*Stored items*:
#[global] Instance numeric : Numeric Q := {
  zero := 0%Q;
  one := 1%Q;
  add := qadd;
  sub := qsub;
  mul := qmul;
  div := qdiv;
  eqb := Qeq_bool;
  of_Z := inject_Z;
  trunc := qtrunc;
  linalg_solve := solve;
  random_normal := λ loc _ k, replicate k loc
}.
End Exact.

(** ** Vocabulary of the statements *)

Section Vocabulary.
Context {F : Type} `{Numeric F}.

(** The state in which [run] enters its adaptation loop: [n] rebound to
    the width of the first row, [w_history] freshly allocated. *)
Definition loop_entry {R} (x : list (list F)) (s : AdaptiveFilter.self F R)
    : AdaptiveFilter.self F R :=
  let c := length (default [] (x !! 0)) in
  AdaptiveFilter.set_w_history (Some (zeros2 (length x) c))
    (AdaptiveFilter.set_n (Int (Z.of_nat c)) s).

(** A filter with the two attributes only [run] assigns set to [k] and
    [h]. *)
Definition with_run_fields {R} (k : num F) (h : option (matrix F))
    (s : AdaptiveFilter.self F R) : AdaptiveFilter.self F R :=
  AdaptiveFilter.set_w_history h (AdaptiveFilter.set_n k s).

(** The values the learning rule returns, pass after pass, when the loop
    of [run] goes through the indices [ks] from state [s]. *)
Fixpoint rule_deltas {R}
    (rule : option (F → vec F → M (AdaptiveFilter.self F R) (vec F)))
    (d : vec F) (x : matrix F) (ks : list nat) (s : AdaptiveFilter.self F R)
    : list (vec F) :=
  match ks with
  | [] => []
  | k :: ks' =>
      match AdaptiveFilter.run_body rule d x k s with
      | (s', Ok r) => r.2 :: rule_deltas rule d x ks' s'
      | (_, Raise _) => []
      end
  end.

(** The exceptions the array operations of a loop pass can end in. *)
Definition numpy_error (err : exn) : Prop :=
  err = TypeError ∨ err = IndexError ∨ err = no_broadcast ∨ err = not_aligned.

(** The shapes [AdaptiveFilterAP.__init__] sets up and no method changes:
    [x_mem] has one row per weight and [order] columns, [d_mem] has
    [order] cells, [ide] is the identity and [ide_eps] is [eps] times
    it. *)
Definition ap_wf (f : AdaptiveFilterAP.obj F) : Prop :=
  let r := AdaptiveFilter.ext f in
  as_size (AdaptiveFilter.n f) = Ok (length (AdaptiveFilterAP.x_mem r)) ∧
  length (AdaptiveFilter.w f) = length (AdaptiveFilterAP.x_mem r) ∧
  Forall (λ row, length row = AdaptiveFilterAP.order r)
    (AdaptiveFilterAP.x_mem r) ∧
  length (AdaptiveFilterAP.d_mem r) = AdaptiveFilterAP.order r ∧
  AdaptiveFilterAP.ide r = identity (AdaptiveFilterAP.order r) ∧
  AdaptiveFilterAP.ide_eps r =
    mscale (AdaptiveFilterAP.eps r) (identity (AdaptiveFilterAP.order r)).

(** The window after one more sample: every row shifted right by one
    cell, the new input in column 0. *)
Definition slide_x (x : vec F) (X : matrix F) : matrix F :=
  zip_with (λ a row, <[0 := a]> row) x (shift_right <$> X).
Definition slide_d (d : F) (v : vec F) : vec F := <[0 := d]> (shift_right v).

(** The filter once a sample is in the window and the window outputs and
    errors are estimated: [x_mem], [d_mem], [y_mem] and [e_mem] are
    reassigned, the weights are still the old ones. *)
Definition ap_window (d : F) (x : vec F) (f : AdaptiveFilterAP.obj F)
    : AdaptiveFilterAP.obj F :=
  let r := AdaptiveFilter.ext f in
  let X := slide_x x (AdaptiveFilterAP.x_mem r) in
  let D := slide_d d (AdaptiveFilterAP.d_mem r) in
  let y := matvec (transpose (AdaptiveFilterAP.order r) X)
             (AdaptiveFilter.w f) in
  AdaptiveFilterAP.set_e_mem (vsub D y)
    (AdaptiveFilterAP.set_y_mem y
       (AdaptiveFilterAP.set_d_mem D (AdaptiveFilterAP.set_x_mem X f))).
(** C8, amended.  Take a trajectory whose last step is its only terminal
    step, with a reward [r] that is a one-digit number, in an environment
    that renders that reward as [Gqn.quantify] reads it
    ([assert reward == r]), and let the rendered trajectory hold no other
    reward occurrence: none in the text before that rendering, none in
    what follows the digit.  Then quantifying the rendered trajectory,
    undiscounted as [quantify] sums rewards, gives back [r]. *)
Theorem quantify_to_string_terminal
    (env : Env) (steps : list TimeStep.t) (last : TimeStep.t)
    (d : nat) (sfx : string) :
  Forall (fun step => TimeStep.next_state step <> None) steps ->
  TimeStep.next_state last = None ->
  (d < 10)%nat ->
  (TimeStep.reward last == inject_Z (Z.of_nat d))%Q ->
  reward_str env (TimeStep.reward last) None = Gqn.reward_text d +:+ sfx ->
  (forall x,
      to_string env (steps ++ [last])
      = x +:+ reward_str env (TimeStep.reward last) None ->
      Gqn.findall x = []) ->
  Gqn.findall sfx = [] ->
  (Gqn.quantify (to_string env (steps ++ [last])) == TimeStep.reward last)%Q.
Proof.
  intros Hsteps Hlast Hd Hr Hrender Hbefore Hsfx.
  assert (Htext : reward_str env (TimeStep.reward last) None
                  = Gqn.reward_prefix +:+ String (ascii_of_nat (48 + d)) sfx).
  { rewrite Hrender. unfold Gqn.reward_text.
    now rewrite append_assoc, append_cons, append_nil_l. }
  destruct (to_string_ends_with_reward env last steps Hlast) as [x E];
    [now rewrite Htext | assumption |].
  pose proof (Hbefore x E) as Hx. unfold Gqn.findall in Hx.
  unfold Gqn.quantify, Gqn.findall. rewrite E, Htext.
  rewrite (findall_before_reward _ _ Hx), (findall_reward_text _ _ Hd).
  unfold Gqn.findall in Hsfx. rewrite Hsfx.
  destruct (digit_is_digit d Hd) as [_ Hfloat].
  cbn [map]. rewrite Hfloat. unfold Py.sum. cbn [fold_left].
  rewrite Qplus_0_l. now symmetry.
Qed.
(** Modelled from the spec: [students:grade]. *)
Definition grade (request : HttpRequest) : View :=
  let u := user request in
  if is_post request then
    modify (with_db (fun d =>
      insert_grades
        (List.filter
           (fun g => existsb (fun s => student_id s =? grade_student g)
                             (students_of d (user_school u)))
           (grade_scores (POST request))) d)) >>
    ret (redirect (resolve_url "core:daily" []))
  else
    let* d := gets db in
    let work := work_to_grade_of d u in
    let context : gmap string CtxValue :=
      <["work_to_grade" := VWorkToGrade work]>
        (<["has_work_to_grade" :=
             VBool (existsb (fun item => match snd item with
                                         | [] => false
                                         | _ :: _ => true
                                         end) work)]>
           ∅) in
    ret (render "students/grade.html" context).

(** Modelled from the spec: what an enrollment POST does once the school
    year is found ([test_post], [test_invalid_student_submission]). *)
Definition enrollment_post (request : HttpRequest) (sy : SchoolYear)
    (context : gmap string CtxValue) : View :=
  let* d := gets db in
  match EnrollmentForm_clean d (user request) (POST request) with
  | inl errors =>
      ret (form_invalid "students/enrollment_form.html" context
             (POST request) errors)
  | inr (student, gl) =>
      modify (with_db (fun d =>
        insert_enrollment
          {| enrollment_id := new_id enrollment_id (enrollments d);
             enrollment_grade_level := grade_level_id gl;
             enrollment_student := student_id student |} d)) >>
      ret (redirect (resolve_url "schools:school_year_detail"
                       [("uuid", school_year_id sy)]))
  end.

(** Modelled from the spec: the students of the school that have no
    enrollment in the year ([test_get] of the enrollment page). *)
Definition enrollable_students (d : Database) (school : Z)
    (sy : SchoolYear) : list Student :=
  List.filter (fun s => match get_enrollment d sy s with
                        | Some _ => false
                        | None => true
                        end)
              (students_of d school).

(** Modelled from the spec: [students:enrollment_create]. The order of the
    three workflow checks is the one the tests need: [test_no_grade_levels]
    has neither grade levels nor students and is sent to the grade level
    page, and [test_no_students] has a grade level and no students. *)
Definition enrollment_create (request : HttpRequest) (school_year_uuid : Z)
  : View :=
  let school := user_school (user request) in
  let* d := gets db in
  match get_school_year d school school_year_uuid with
  | None => ret HttpResponseNotFound
  | Some sy =>
      let context : gmap string CtxValue :=
        <["school_year" := VSchoolYear (Some sy)]>
          (<["grade_levels" := VGradeLevels (grade_levels_of d sy)]>
             (<["students" :=
                  VStudents (enrollable_students d school sy)]> ∅)) in
      if is_post request then enrollment_post request sy context
      else
        match grade_levels_of d sy with
        | [] =>
            modify (add_message
              "You need to create a grade level for a student to enroll in.")
            >> ret (redirect (resolve_url "schools:grade_level_create"
                                [("uuid", school_year_id sy)]))
        | _ :: _ =>
            match students_of d school with
            | [] =>
                modify (add_message "You need to add a student to enroll.")
                >> ret (redirect (resolve_url "students:index" []))
            | _ :: _ =>
                match enrollable_students d school sy with
                | [] =>
                    modify (add_message
                      "All students are enrolled in the school year.")
                    >> ret (redirect
                              (resolve_url "schools:school_year_detail"
                                 [("uuid", school_year_id sy)]))
                | _ :: _ =>
                    ret (render "students/enrollment_form.html" context)
                end
            end
        end
  end.

(** Modelled from the spec: [students:student_enrollment_create]. *)
Definition student_enrollment_create (request : HttpRequest)
    (uuid school_year_uuid : Z) : View :=
  let school := user_school (user request) in
  let* d := gets db in
  match get_student d school uuid,
        get_school_year d school school_year_uuid with
  | Some student, Some sy =>
      let context : gmap string CtxValue :=
        <["student" := VStudent student]>
          (<["school_year" := VSchoolYear (Some sy)]>
             (<["grade_levels" := VGradeLevels (grade_levels_of d sy)]>
                ∅)) in
      if is_post request then enrollment_post request sy context
      else ret (render "students/enrollment_form.html" context)
  | _, _ => ret HttpResponseNotFound
  end.

End StudentsViews.

(* ===================================================================== *)
(** ** Routes and the access gate *)
(* ===================================================================== *)

Inductive Route :=
| students_index
| students_create
| students_course (uuid course_uuid : Z)
| students_coursework (uuid course_task_uuid : Z)
| students_grade_task (uuid course_task_uuid : Z)
| students_grade
| students_enrollment_create (school_year_uuid : Z)
| students_student_enrollment_create (uuid school_year_uuid : Z)
| teachers_checklist (year month day : Z)
| teachers_edit_checklist (year month day : Z).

*TASK BRIEF*:
Please copy the lines in the records above between the one holding "mscale (AdaptiveFilterAP.eps r)" and the one holding "Definition slide_x (x", inclusive, exactly and with no other line.

*SOLVED EXERCISE*:
    mscale (AdaptiveFilterAP.eps r) (identity (AdaptiveFilterAP.order r)).

(** The window after one more sample: every row shifted right by one
    cell, the new input in column 0. *)
Definition slide_x (x : vec F) (X : matrix F) : matrix F :=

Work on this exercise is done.